Your task:
Go through the data below and retype all of it exactly.

[[ Data to use, beginning ]]

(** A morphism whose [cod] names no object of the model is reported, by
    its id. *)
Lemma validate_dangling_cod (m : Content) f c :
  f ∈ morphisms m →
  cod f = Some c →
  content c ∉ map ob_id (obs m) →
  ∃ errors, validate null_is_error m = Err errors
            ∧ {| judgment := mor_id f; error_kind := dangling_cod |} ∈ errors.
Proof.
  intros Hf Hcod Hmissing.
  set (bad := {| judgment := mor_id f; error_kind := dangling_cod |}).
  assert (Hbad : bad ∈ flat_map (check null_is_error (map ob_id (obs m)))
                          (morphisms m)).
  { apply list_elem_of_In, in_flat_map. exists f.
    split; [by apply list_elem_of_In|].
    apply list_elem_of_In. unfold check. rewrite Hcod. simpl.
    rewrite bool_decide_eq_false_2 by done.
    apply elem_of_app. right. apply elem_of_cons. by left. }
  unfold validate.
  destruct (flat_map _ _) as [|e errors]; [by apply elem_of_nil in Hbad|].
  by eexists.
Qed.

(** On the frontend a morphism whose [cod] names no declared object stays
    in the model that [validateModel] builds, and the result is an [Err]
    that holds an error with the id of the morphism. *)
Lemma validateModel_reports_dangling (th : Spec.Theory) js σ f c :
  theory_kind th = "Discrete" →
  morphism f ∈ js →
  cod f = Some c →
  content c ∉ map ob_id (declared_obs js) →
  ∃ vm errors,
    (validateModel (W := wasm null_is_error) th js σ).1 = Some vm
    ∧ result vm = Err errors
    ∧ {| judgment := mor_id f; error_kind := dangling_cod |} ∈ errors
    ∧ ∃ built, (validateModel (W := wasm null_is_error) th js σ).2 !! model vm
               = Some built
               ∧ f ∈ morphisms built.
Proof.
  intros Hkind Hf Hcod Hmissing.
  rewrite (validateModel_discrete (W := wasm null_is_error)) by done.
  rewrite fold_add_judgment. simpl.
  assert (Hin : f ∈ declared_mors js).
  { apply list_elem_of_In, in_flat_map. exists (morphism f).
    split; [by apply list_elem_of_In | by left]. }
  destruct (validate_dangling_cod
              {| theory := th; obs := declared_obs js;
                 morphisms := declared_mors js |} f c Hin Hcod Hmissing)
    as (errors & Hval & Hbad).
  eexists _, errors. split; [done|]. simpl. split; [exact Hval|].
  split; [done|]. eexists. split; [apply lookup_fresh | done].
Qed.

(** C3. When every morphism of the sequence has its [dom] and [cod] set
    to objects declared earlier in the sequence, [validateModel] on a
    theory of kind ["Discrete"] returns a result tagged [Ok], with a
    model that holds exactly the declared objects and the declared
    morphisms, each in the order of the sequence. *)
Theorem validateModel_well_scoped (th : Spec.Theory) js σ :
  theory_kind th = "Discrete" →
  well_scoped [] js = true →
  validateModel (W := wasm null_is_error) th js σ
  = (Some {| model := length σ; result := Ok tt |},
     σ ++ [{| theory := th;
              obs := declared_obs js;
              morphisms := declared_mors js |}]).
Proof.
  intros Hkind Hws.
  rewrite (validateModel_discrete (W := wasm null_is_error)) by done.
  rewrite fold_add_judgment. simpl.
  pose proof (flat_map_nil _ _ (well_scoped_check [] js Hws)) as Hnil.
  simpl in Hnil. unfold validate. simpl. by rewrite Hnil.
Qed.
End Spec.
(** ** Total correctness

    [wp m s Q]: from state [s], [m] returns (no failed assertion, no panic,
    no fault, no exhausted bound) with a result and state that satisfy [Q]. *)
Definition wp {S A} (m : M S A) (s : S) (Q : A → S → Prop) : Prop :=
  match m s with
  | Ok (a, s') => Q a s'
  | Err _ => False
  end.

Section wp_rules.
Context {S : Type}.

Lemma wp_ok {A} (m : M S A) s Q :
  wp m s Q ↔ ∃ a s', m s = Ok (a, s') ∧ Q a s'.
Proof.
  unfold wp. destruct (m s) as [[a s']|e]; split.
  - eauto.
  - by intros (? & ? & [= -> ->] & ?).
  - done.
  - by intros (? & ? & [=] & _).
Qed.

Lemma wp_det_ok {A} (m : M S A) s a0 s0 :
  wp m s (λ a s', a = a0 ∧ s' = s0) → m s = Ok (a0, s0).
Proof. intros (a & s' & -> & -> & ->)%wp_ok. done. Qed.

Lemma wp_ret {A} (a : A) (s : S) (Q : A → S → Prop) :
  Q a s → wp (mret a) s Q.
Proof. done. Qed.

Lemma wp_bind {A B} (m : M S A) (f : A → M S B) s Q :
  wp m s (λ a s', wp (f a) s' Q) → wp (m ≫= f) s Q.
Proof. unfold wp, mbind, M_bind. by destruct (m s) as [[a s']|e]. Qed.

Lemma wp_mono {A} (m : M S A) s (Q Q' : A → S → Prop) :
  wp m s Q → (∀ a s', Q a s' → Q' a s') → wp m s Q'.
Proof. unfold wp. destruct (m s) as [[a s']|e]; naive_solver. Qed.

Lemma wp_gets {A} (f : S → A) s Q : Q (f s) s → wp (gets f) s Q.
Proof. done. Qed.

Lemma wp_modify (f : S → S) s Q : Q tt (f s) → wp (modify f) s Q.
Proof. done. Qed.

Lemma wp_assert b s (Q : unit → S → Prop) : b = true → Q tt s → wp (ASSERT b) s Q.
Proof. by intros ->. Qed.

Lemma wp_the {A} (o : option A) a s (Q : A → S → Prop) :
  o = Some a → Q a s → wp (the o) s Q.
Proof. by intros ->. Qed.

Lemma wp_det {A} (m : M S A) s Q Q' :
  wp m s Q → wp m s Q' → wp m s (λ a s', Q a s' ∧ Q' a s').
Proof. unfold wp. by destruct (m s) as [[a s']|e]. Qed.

[[ Data to use, end ]]

Written response:
(** A morphism whose [cod] names no object of the model is reported, by
    its id. *)
Lemma validate_dangling_cod (m : Content) f c :
  f ∈ morphisms m →
  cod f = Some c →
  content c ∉ map ob_id (obs m) →
  ∃ errors, validate null_is_error m = Err errors
            ∧ {| judgment := mor_id f; error_kind := dangling_cod |} ∈ errors.
Proof.
  intros Hf Hcod Hmissing.
  set (bad := {| judgment := mor_id f; error_kind := dangling_cod |}).
  assert (Hbad : bad ∈ flat_map (check null_is_error (map ob_id (obs m)))
                          (morphisms m)).
  { apply list_elem_of_In, in_flat_map. exists f.
    split; [by apply list_elem_of_In|].
    apply list_elem_of_In. unfold check. rewrite Hcod. simpl.
    rewrite bool_decide_eq_false_2 by done.
    apply elem_of_app. right. apply elem_of_cons. by left. }
  unfold validate.
  destruct (flat_map _ _) as [|e errors]; [by apply elem_of_nil in Hbad|].
  by eexists.
Qed.

(** On the frontend a morphism whose [cod] names no declared object stays
    in the model that [validateModel] builds, and the result is an [Err]
    that holds an error with the id of the morphism. *)
Lemma validateModel_reports_dangling (th : Spec.Theory) js σ f c :
  theory_kind th = "Discrete" →
  morphism f ∈ js →
  cod f = Some c →
  content c ∉ map ob_id (declared_obs js) →
  ∃ vm errors,
    (validateModel (W := wasm null_is_error) th js σ).1 = Some vm
    ∧ result vm = Err errors
    ∧ {| judgment := mor_id f; error_kind := dangling_cod |} ∈ errors
    ∧ ∃ built, (validateModel (W := wasm null_is_error) th js σ).2 !! model vm
               = Some built
               ∧ f ∈ morphisms built.
Proof.
  intros Hkind Hf Hcod Hmissing.
  rewrite (validateModel_discrete (W := wasm null_is_error)) by done.
  rewrite fold_add_judgment. simpl.
  assert (Hin : f ∈ declared_mors js).
  { apply list_elem_of_In, in_flat_map. exists (morphism f).
    split; [by apply list_elem_of_In | by left]. }
  destruct (validate_dangling_cod
              {| theory := th; obs := declared_obs js;
                 morphisms := declared_mors js |} f c Hin Hcod Hmissing)
    as (errors & Hval & Hbad).
  eexists _, errors. split; [done|]. simpl. split; [exact Hval|].
  split; [done|]. eexists. split; [apply lookup_fresh | done].
Qed.

(** C3. When every morphism of the sequence has its [dom] and [cod] set
    to objects declared earlier in the sequence, [validateModel] on a
    theory of kind ["Discrete"] returns a result tagged [Ok], with a
    model that holds exactly the declared objects and the declared
    morphisms, each in the order of the sequence. *)
Theorem validateModel_well_scoped (th : Spec.Theory) js σ :
  theory_kind th = "Discrete" →
  well_scoped [] js = true →
  validateModel (W := wasm null_is_error) th js σ
  = (Some {| model := length σ; result := Ok tt |},
     σ ++ [{| theory := th;
              obs := declared_obs js;
              morphisms := declared_mors js |}]).
Proof.
  intros Hkind Hws.
  rewrite (validateModel_discrete (W := wasm null_is_error)) by done.
  rewrite fold_add_judgment. simpl.
  pose proof (flat_map_nil _ _ (well_scoped_check [] js Hws)) as Hnil.
  simpl in Hnil. unfold validate. simpl. by rewrite Hnil.
Qed.
End Spec.
(** ** Total correctness

    [wp m s Q]: from state [s], [m] returns (no failed assertion, no panic,
    no fault, no exhausted bound) with a result and state that satisfy [Q]. *)
Definition wp {S A} (m : M S A) (s : S) (Q : A → S → Prop) : Prop :=
  match m s with
  | Ok (a, s') => Q a s'
  | Err _ => False
  end.

Section wp_rules.
Context {S : Type}.

Lemma wp_ok {A} (m : M S A) s Q :
  wp m s Q ↔ ∃ a s', m s = Ok (a, s') ∧ Q a s'.
Proof.
  unfold wp. destruct (m s) as [[a s']|e]; split.
  - eauto.
  - by intros (? & ? & [= -> ->] & ?).
  - done.
  - by intros (? & ? & [=] & _).
Qed.

Lemma wp_det_ok {A} (m : M S A) s a0 s0 :
  wp m s (λ a s', a = a0 ∧ s' = s0) → m s = Ok (a0, s0).
Proof. intros (a & s' & -> & -> & ->)%wp_ok. done. Qed.

Lemma wp_ret {A} (a : A) (s : S) (Q : A → S → Prop) :
  Q a s → wp (mret a) s Q.
Proof. done. Qed.

Lemma wp_bind {A B} (m : M S A) (f : A → M S B) s Q :
  wp m s (λ a s', wp (f a) s' Q) → wp (m ≫= f) s Q.
Proof. unfold wp, mbind, M_bind. by destruct (m s) as [[a s']|e]. Qed.

Lemma wp_mono {A} (m : M S A) s (Q Q' : A → S → Prop) :
  wp m s Q → (∀ a s', Q a s' → Q' a s') → wp m s Q'.
Proof. unfold wp. destruct (m s) as [[a s']|e]; naive_solver. Qed.

Lemma wp_gets {A} (f : S → A) s Q : Q (f s) s → wp (gets f) s Q.
Proof. done. Qed.

Lemma wp_modify (f : S → S) s Q : Q tt (f s) → wp (modify f) s Q.
Proof. done. Qed.

Lemma wp_assert b s (Q : unit → S → Prop) : b = true → Q tt s → wp (ASSERT b) s Q.
Proof. by intros ->. Qed.

Lemma wp_the {A} (o : option A) a s (Q : A → S → Prop) :
  o = Some a → Q a s → wp (the o) s Q.
Proof. by intros ->. Qed.

Lemma wp_det {A} (m : M S A) s Q Q' :
  wp m s Q → wp m s Q' → wp m s (λ a s', Q a s' ∧ Q' a s').
Proof. unfold wp. by destruct (m s) as [[a s']|e]. Qed.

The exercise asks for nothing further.